§ **EXERCISE DATA**:
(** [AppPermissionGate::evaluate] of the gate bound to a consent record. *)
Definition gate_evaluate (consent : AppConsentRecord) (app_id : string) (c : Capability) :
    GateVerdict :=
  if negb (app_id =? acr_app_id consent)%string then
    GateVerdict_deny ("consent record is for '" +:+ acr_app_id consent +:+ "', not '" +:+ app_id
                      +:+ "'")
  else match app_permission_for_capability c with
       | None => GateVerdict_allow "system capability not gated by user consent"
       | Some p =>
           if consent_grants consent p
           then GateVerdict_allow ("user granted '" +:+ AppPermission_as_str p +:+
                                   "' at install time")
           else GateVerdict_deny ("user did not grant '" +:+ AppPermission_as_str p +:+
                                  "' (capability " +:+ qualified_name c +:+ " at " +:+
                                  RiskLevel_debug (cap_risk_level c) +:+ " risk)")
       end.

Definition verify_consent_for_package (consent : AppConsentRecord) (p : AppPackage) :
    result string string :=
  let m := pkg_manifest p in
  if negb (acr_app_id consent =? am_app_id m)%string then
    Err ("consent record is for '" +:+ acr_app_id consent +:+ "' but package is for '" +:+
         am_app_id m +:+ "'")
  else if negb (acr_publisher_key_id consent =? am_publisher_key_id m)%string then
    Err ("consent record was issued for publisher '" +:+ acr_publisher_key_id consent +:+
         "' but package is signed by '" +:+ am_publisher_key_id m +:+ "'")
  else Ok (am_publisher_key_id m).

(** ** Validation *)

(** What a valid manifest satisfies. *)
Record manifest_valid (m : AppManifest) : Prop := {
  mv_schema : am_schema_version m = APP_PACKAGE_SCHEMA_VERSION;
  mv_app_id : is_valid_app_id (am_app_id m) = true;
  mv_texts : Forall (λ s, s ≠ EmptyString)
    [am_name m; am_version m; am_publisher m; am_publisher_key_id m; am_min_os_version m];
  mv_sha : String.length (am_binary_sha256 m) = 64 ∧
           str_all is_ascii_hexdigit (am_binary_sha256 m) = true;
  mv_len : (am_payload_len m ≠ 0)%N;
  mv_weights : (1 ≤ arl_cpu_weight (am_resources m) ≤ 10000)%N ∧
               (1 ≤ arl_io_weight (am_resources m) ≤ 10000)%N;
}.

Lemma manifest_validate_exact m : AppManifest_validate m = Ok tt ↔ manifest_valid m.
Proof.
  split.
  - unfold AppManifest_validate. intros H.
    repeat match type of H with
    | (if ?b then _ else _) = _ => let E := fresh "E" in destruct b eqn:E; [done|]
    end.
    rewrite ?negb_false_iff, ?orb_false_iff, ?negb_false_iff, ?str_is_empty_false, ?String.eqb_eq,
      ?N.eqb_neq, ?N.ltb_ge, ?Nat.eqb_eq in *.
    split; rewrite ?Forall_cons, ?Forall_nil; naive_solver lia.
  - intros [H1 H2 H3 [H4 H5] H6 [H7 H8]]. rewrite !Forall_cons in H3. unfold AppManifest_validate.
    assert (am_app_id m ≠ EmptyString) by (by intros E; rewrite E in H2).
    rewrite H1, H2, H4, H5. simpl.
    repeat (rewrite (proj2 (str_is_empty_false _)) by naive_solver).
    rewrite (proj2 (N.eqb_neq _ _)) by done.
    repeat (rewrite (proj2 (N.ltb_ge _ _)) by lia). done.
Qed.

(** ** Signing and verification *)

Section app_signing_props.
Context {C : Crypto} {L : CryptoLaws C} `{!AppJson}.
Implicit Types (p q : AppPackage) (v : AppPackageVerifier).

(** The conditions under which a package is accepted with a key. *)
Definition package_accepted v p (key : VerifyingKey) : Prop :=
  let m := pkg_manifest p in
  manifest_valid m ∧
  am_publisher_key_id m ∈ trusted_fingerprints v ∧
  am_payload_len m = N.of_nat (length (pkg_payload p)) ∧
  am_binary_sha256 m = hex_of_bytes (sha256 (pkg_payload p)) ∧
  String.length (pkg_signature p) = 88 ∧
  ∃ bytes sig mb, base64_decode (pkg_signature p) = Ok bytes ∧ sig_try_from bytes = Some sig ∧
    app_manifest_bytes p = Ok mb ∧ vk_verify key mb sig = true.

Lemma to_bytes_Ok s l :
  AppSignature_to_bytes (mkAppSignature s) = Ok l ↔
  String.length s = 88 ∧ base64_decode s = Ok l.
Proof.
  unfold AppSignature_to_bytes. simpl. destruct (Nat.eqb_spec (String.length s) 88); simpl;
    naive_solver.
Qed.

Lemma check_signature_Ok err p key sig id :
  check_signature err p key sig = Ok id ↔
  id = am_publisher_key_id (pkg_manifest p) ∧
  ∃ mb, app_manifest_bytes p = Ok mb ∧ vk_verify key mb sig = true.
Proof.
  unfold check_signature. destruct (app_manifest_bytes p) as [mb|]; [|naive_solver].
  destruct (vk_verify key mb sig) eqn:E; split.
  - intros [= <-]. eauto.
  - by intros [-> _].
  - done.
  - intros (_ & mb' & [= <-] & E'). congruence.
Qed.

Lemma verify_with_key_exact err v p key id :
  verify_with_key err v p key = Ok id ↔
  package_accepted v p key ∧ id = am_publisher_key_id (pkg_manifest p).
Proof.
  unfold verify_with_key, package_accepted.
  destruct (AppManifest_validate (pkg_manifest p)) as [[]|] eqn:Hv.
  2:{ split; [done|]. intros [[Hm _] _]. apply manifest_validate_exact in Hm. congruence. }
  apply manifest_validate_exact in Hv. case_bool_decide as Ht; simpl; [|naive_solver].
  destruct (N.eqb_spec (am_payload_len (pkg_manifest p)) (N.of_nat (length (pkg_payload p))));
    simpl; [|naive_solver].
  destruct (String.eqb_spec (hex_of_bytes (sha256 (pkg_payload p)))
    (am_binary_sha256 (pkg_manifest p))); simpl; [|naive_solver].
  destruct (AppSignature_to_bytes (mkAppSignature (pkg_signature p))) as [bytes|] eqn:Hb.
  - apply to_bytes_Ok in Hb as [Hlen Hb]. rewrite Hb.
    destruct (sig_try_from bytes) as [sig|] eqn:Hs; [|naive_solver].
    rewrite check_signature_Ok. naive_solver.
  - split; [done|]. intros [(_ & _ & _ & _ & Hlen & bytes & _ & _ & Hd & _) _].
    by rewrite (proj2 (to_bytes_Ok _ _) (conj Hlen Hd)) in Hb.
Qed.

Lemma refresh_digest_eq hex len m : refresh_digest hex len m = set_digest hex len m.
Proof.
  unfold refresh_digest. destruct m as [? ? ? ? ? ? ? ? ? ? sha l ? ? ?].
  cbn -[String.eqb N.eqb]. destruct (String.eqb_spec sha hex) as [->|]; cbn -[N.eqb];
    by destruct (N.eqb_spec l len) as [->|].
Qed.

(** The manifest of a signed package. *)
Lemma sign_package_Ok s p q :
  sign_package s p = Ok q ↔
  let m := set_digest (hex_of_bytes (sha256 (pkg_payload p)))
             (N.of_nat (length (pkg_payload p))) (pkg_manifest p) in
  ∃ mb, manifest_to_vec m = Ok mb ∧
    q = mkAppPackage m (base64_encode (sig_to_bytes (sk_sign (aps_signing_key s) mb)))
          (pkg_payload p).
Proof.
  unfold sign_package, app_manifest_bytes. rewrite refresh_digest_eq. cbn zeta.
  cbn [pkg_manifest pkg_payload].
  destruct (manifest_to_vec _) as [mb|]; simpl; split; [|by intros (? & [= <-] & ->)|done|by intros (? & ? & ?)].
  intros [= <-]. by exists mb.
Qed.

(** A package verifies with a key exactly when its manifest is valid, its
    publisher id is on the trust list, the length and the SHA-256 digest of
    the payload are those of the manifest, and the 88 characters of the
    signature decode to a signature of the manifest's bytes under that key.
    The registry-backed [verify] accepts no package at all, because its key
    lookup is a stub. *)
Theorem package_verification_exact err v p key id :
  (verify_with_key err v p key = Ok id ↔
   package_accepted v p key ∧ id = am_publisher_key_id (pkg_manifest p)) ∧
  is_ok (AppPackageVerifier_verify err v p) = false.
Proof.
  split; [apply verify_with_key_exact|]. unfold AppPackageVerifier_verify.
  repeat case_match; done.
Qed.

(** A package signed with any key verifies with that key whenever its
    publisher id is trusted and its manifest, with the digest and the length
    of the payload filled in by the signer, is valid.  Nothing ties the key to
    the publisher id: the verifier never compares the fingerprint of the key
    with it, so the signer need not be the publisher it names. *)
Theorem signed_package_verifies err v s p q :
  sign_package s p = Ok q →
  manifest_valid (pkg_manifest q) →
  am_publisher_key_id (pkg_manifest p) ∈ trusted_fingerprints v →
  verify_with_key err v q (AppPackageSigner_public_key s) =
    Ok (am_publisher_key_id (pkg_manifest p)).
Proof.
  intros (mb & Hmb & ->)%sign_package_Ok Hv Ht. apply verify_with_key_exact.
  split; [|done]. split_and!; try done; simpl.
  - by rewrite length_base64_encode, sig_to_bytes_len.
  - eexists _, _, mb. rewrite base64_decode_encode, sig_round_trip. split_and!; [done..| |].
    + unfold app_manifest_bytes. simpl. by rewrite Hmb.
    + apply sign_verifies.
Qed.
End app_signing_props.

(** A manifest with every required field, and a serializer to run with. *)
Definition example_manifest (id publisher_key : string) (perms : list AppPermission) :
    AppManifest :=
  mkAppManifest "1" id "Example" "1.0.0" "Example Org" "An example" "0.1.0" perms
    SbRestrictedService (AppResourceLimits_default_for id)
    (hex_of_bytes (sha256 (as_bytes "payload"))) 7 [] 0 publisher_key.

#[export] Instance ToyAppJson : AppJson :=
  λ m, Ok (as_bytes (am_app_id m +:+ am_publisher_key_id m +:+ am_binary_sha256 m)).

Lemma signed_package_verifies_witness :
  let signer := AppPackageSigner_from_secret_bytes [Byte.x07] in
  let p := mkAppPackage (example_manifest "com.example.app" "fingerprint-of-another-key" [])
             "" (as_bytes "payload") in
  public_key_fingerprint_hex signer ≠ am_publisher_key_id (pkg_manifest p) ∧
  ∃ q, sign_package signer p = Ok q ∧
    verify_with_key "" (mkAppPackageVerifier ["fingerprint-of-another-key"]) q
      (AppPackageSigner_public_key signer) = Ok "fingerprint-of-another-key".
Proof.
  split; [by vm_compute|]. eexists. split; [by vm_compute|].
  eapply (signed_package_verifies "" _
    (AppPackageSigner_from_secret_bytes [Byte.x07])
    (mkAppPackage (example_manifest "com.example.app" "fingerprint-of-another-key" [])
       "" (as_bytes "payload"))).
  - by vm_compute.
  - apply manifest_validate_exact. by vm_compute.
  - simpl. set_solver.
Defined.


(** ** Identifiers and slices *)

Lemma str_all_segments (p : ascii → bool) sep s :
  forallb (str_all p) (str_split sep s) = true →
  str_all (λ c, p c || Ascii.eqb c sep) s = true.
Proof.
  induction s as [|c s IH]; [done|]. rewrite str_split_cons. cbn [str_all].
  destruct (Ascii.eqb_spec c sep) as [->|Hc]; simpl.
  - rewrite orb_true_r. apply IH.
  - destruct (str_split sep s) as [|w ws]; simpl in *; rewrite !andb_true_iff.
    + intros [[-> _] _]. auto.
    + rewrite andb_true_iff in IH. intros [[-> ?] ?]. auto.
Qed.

§ **EXERCISE PROMPT**: Copy the lines above exactly. Start with the line containing "package is for", end with the line containing "(** What a valid manifest satisfies. *)", and include both.

§ **RESPONSE FOR THIS EXERCISE**:
    Err ("consent record is for '" +:+ acr_app_id consent +:+ "' but package is for '" +:+
         am_app_id m +:+ "'")
  else if negb (acr_publisher_key_id consent =? am_publisher_key_id m)%string then
    Err ("consent record was issued for publisher '" +:+ acr_publisher_key_id consent +:+
         "' but package is signed by '" +:+ am_publisher_key_id m +:+ "'")
  else Ok (am_publisher_key_id m).

(** ** Validation *)

(** What a valid manifest satisfies. *)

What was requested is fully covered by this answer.